Man cleared of deadly arson after 24 years in prison ‘overexcited, overjoyed’
BY RUMMANA HUSSAIN Criminal Courts Reporter rhussain@suntimes.com May 31, 2012 12:02PM
James Kluppelberg / photo from Illinois Dept. of Corrections
Updated: July 6, 2012 9:47AM
While he was awaiting sentencing for a deadly arson, James Kluppelberg managed to escape Cook County Jail with the help of a crooked sheriff’s officer. On Thursday — more than two decades later — Kluppelberg walked out from behind bars again. “The difference now is that it’s over, said Kluppelberg, who was released from the Downstate Menard Correctional Center a day after Cook County prosecutors dropped the charges against him, citing new forensic evidence. Back “then I was still fighting. I didn’t know how to deal with being wrongfully convicted. I panicked,” the 46-year-old said Thursday. He added that he was “elated” to clear his name and finally be freed for good. “I’m overexcited, overjoyed, apprehensive and a little nervous. I’m still trying to process my freedom,” Kluppelberg said while traveling to an airport in St. Louis with his lawyers.
Kluppelberg’s wife divorced him while he was in prison; he lost touch with his siblings and except for one daughter who lives in Virginia, he doesn’t know much about his other two children and three grandchildren. “I’m sorry for what they had to go through,” he said of his family. “They didn’t choose this.”

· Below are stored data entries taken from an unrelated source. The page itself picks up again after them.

Lemma parse_options_port (fuel : nat) :
  forall dsn rest r0 s0 r s,
    parse_options fuel dsn rest r0 s0 = Some (Ok (r, s)) ->
    port_in_range (port r0) -> port_in_range (port r).
Proof.
  induction fuel as [|fuel IH]; intros dsn rest r0 s0 r s H Hp; [done|].
  cbn [parse_options] in H.
  destruct rest as [|c0 rest0]; [by injection H as <- <-|].
  destruct (ParseValue dsn (String c0 rest0) EmptyString)
    as [[[b rest1] key]|e]; [|done].
  destruct b; [|by injection H as <- <-].
  destruct rest1 as [|c1 rest2]; [done|].
  destruct (Ascii.eqb_spec c1 "="%char) as [->|Hne].
  2:{ destruct c1 as [[] [] [] [] [] [] [] []]; try done. }
  destruct (ParseValue dsn rest2 EmptyString) as [[[b2 rest3] value]|e];
    [|done].
  destruct b2; [|done].
  destruct (assign_option (Lower key) value r0 s0) as [[r1 s1]|e] eqn:Ea;
    [|done].
  apply IH in H; [done|]. by eapply assign_option_port.
Qed.

End WholeDsnTheorems.

(** X6: a DSN that is empty or white space sets nothing: every member with
    an environment variable has the value of the variable, or its default
    when the variable is not there, and the workload is empty. *)
Theorem white_space_dsn_reads_the_environment
    (getenv : Environment) (dsn : string) :
  all_space dsn = true ->
  ParseConnectionParameters getenv dsn
  = (port_val ← match getenv "MYSQL_TCP_PORT" with
                | Some port_number => ParsePort port_number
                | None => Ok 0
                end;
     Ok {| host := env_or_empty getenv "MYSQL_HOST";
           user := env_or_empty getenv "MYSQL_USER";
           passwd := env_or_empty getenv "MYSQL_PWD";
           db := env_or_empty getenv "MYSQL_DATABASE";
           port := port_val;
           unix_socket := env_or_empty getenv "MYSQL_UNIX_PORT";
           workload := EmptyString;
           client_flag := 69664 |}).
Proof.
  intros H.
  by rewrite (ParseConnectionParameters_filled getenv dsn default_parameters ∅
                (parse_dsn_all_space dsn H)).
Qed.

Lemma white_space_dsn_reads_the_environment_witness :
  ParseConnectionParameters
    (fun var => if String.eqb var "MYSQL_USER" then Some "root" else None)
    "   "
  = Ok {| host := EmptyString; user := "root"; passwd := EmptyString;
          db := EmptyString; port := 0; unix_socket := EmptyString;
          workload := EmptyString; client_flag := 69664 |}.
Proof.
  exact (white_space_dsn_reads_the_environment
           (fun var => if String.eqb var "MYSQL_USER" then Some "root" else None)
           "   " eq_refl).
Defined.

(** X7: whatever the DSN and the environment, a record that
    [ParseConnectionParameters] gives back has a port from 0 to 65353, be it
    set by the DSN, read from MYSQL_TCP_PORT or left at its default, and has
    the three default client flags. *)
Theorem parsed_port_is_in_range
    (getenv : Environment) (dsn : string) (r : MySQLConnectionParameters) :
  ParseConnectionParameters getenv dsn = Ok r ->
  0 <= port r <= 65353 /\
  client_flag r
  = Z.lor (Z.lor CLIENT_COMPRESS CLIENT_IGNORE_SIGPIPE) CLIENT_MULTI_STATEMENTS.
Proof.
  intros H.
  destruct (parse_dsn dsn) as [[explicit set_options]|e] eqn:E.
  2:{ by rewrite (ParseConnectionParameters_dsn_error getenv dsn e E) in H. }
  assert (port_in_range (port explicit)) as Hexplicit.
  { pose proof (parse_dsn_fuel dsn) as Hf. rewrite E in Hf.
    apply parse_options_port in Hf; [done|]. by unfold port_in_range. }
  rewrite (ParseConnectionParameters_filled getenv dsn _ _ E) in H.
  unfold filled_port in H.
  destruct (bool_decide ("port" ∈ set_options)); cbn in H.
  - by injection H as <-.
  - destruct (getenv "MYSQL_TCP_PORT") as [v|]; cbn in H.
    + destruct (ParsePort v) as [p|e] eqn:Ep; cbn in H; [|done].
      injection H as <-. split; [|done]. by apply ParsePort_in_range in Ep.
    + by injection H as <-.
Qed.

Lemma parsed_port_is_in_range_witness :
  0 <= 3306 <= 65353 /\
  69664 = Z.lor (Z.lor CLIENT_COMPRESS CLIENT_IGNORE_SIGPIPE)
                CLIENT_MULTI_STATEMENTS.
Proof.
  exact (parsed_port_is_in_range (fun _ => None) "host=h port=3306"
           {| host := "h"; user := EmptyString; passwd := EmptyString;
              db := EmptyString; port := 3306; unix_socket := EmptyString;
              workload := EmptyString; client_flag := 69664 |} eq_refl).
Defined.

(** ** Connect: the calls to the driver *)

(** X8: [Connect] calls the driver at most twice.  When the handle is
    allocated and the DSN parses, the first call is made with the parameters
    of the DSN; a second call, to 127.0.0.1 with the other arguments
    unchanged, is made exactly when the first one fails and the host is empty
    or localhost.  The outcome is a connection exactly when the last call
    made connects; without a handle or with a DSN that does not parse no call
    is made and [Connect] raises. *)
Theorem Connect_calls_the_driver_at_most_twice
    (mysql_init : bool) (mysql_real_connect : ConnectCall -> bool)
    (mysql_error : string) (getenv : Environment) (dsn : string) :
  let made :=
    (Connect mysql_init mysql_real_connect mysql_error getenv dsn).1 in
  let outcome :=
    (Connect mysql_init mysql_real_connect mysql_error getenv dsn).2 in
  (length made <= 2)%nat /\
  (outcome = Ok tt <->
   exists c, last made = Some c /\ mysql_real_connect c = true) /\
  (forall config,
     mysql_init = true -> ParseConnectionParameters getenv dsn = Ok config ->
     exists more,
       made = first_call config :: more /\
       (more = [] \/ more = [retry_call config]) /\
       (more <> [] <->
        mysql_real_connect (first_call config) = false /\
        (host config = EmptyString \/ host config = "localhost"))) /\
  (mysql_init = false \/ succeeds (ParseConnectionParameters getenv dsn) = false ->
   made = [] /\ succeeds outcome = false).
Proof.
  intros made outcome. subst made outcome. unfold Connect.
  destruct mysql_init; cbn [negb].
  2:{ cbn. split; [lia|]. split; [|split; [done|done]].
      split; [done|]. by intros (c & [=] & _). }
  destruct (ParseConnectionParameters getenv dsn) as [config|e].
  2:{ cbn. split; [lia|]. split; [|split; [done|done]].
      split; [done|]. by intros (c & [=] & _). }
  assert ((String.eqb (host config) EmptyString
           || String.eqb (host config) "localhost")%bool = true
          <-> host config = EmptyString \/ host config = "localhost") as Hlocal.
  { rewrite orb_true_iff, !String.eqb_eq. done. }
  destruct (mysql_real_connect (first_call config)) eqn:E1;
    [|destruct (String.eqb (host config) EmptyString
                || String.eqb (host config) "localhost")%bool eqn:El;
      [destruct (mysql_real_connect (retry_call config)) eqn:E2|]];
    cbn [fst snd length last]; (split; [lia|]);
    (split; [split; [intros H; try discriminate H; by eexists
                    |intros (c & [= <-] & Hc); congruence]|]);
    (split; [|by intros [H|H]; discriminate H]);
    intros config' _ [= <-].
  - exists []. split; [done|]. split; [by left|]. split; [done|].
    intros [H _]. congruence.
  - exists [retry_call config]. split; [done|]. split; [by right|].
    split; [|done]. intros _. split; [done|]. by apply Hlocal.
  - exists [retry_call config]. split; [done|]. split; [by right|].
    split; [|done]. intros _. split; [done|]. by apply Hlocal.
  - exists []. split; [done|]. split; [by left|]. split; [done|].
    intros [_ Hh]. apply Hlocal in Hh. congruence.
Qed.

(** ** Type mapping *)

(** X9: what [ToMySQLType] gives back is of a kind that it hands back
    unchanged: translating the result again changes nothing, and the result
    is never a list, struct, map or union. *)
Theorem ToMySQLType_result_is_stable (input output : LogicalType) :
  ToMySQLType input = Ok output ->
  passes_unchanged (MySQLUtils.id output) = true /\
  ToMySQLType output = Ok output.
Proof.
  unfold ToMySQLType.
  destruct (MySQLUtils.id input) eqn:E; intros [= <-]; rewrite ?E; done.
Qed.

Lemma ToMySQLType_result_is_stable_witness :
  passes_unchanged (MySQLUtils.id (Plain TIMESTAMP)) = true /\
  ToMySQLType (Plain TIMESTAMP) = Ok (Plain TIMESTAMP).
Proof.
  exact (ToMySQLType_result_is_stable (Plain TIMESTAMP_MS) (Plain TIMESTAMP)
           eq_refl).
Defined.

(** X10: every type that [TypeToLogicalType] reads from a MySQL column is a
    type that [ToMySQLType] accepts and hands back unchanged. *)
Theorem TypeToLogicalType_is_accepted_by_ToMySQLType
    (context : MySQLUtils.ClientContext) (type_info : MySQLTypeData) :
  ToMySQLType (TypeToLogicalType context type_info)
  = Ok (TypeToLogicalType context type_info).
Proof.
  unfold TypeToLogicalType.
  repeat match goal with
         | |- context [if ?b then _ else _] => destruct b
         | |- context [match context ?k with _ => _ end] =>
             destruct (context k)
         end; done.
Qed.

(** X11: the session settings can do one thing to the result of
    [TypeToLogicalType]: turn it into boolean, and that for the column types
    tinyint(1) and bit(1) alone. *)
Theorem settings_only_turn_into_boolean
    (context : MySQLUtils.ClientContext) (type_info : MySQLTypeData) :
  TypeToLogicalType context type_info
  = TypeToLogicalType (fun _ => None) type_info \/
  (TypeToLogicalType context type_info = Plain BOOLEAN /\
   (column_type type_info = "tinyint(1)"
    /\ context "mysql_tinyint1_as_boolean" = Some true
    \/ column_type type_info = "bit(1)"
       /\ context "mysql_bit1_as_boolean" = Some true)).
Proof.
  unfold TypeToLogicalType.
  destruct (String.eqb (type_name type_info) "tinyint").
  { destruct (String.eqb_spec (column_type type_info) "tinyint(1)");
      [|by left].
    destruct (context "mysql_tinyint1_as_boolean") as [[]|]; auto. }
  repeat match goal with
         | |- context [if String.eqb (type_name type_info) ?n then _ else _] =>
             destruct (String.eqb (type_name type_info) n); [by left|]
         | |- context [if (_ || _)%bool then _ else _] =>
             destruct (_ || _)%bool; [by left|]
         end.
  destruct (String.eqb (type_name type_info) "bit"); [|by left].
  destruct (String.eqb_spec (column_type type_info) "bit(1)"); [|by left].
  destruct (context "mysql_bit1_as_boolean") as [[]|]; auto.
Qed.

(** X12: a decimal column keeps its precision and scale when the precision
    is from 1 to 38, and becomes a double for any other precision, zero and
    negative ones included. *)
Theorem TypeToLogicalType_decimal
    (context : MySQLUtils.ClientContext) (type_info : MySQLTypeData) :
  type_name type_info = "decimal" ->
  (1 <= precision type_info <= 38 ->
   TypeToLogicalType context type_info
   = DecimalType (precision type_info) (scale type_info)) /\
  (precision type_info < 1 \/ 38 < precision type_info ->
   TypeToLogicalType context type_info = Plain DOUBLE).
Proof.
  intros Hn. unfold TypeToLogicalType. rewrite Hn.
  cbn [String.eqb Ascii.eqb Bool.eqb orb andb].
  destruct (Z.ltb_spec 0 (precision type_info));
    destruct (Z.leb_spec (precision type_info) 38); cbn [andb];
    split; intros; try done; lia.
Qed.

During Kluppelberg’s trial, Francis Burns, a former Chicago Fire Department official, theorized that the blaze in the 4400 block of South Hermitage was ignited by someone setting a pile of newspapers and rags on fire and concluded that the burn patterns showed the fire was an arson. But advances in science prove that Burns’ theory is impossible, according to members of the University of Chicago Law School Exoneration Project.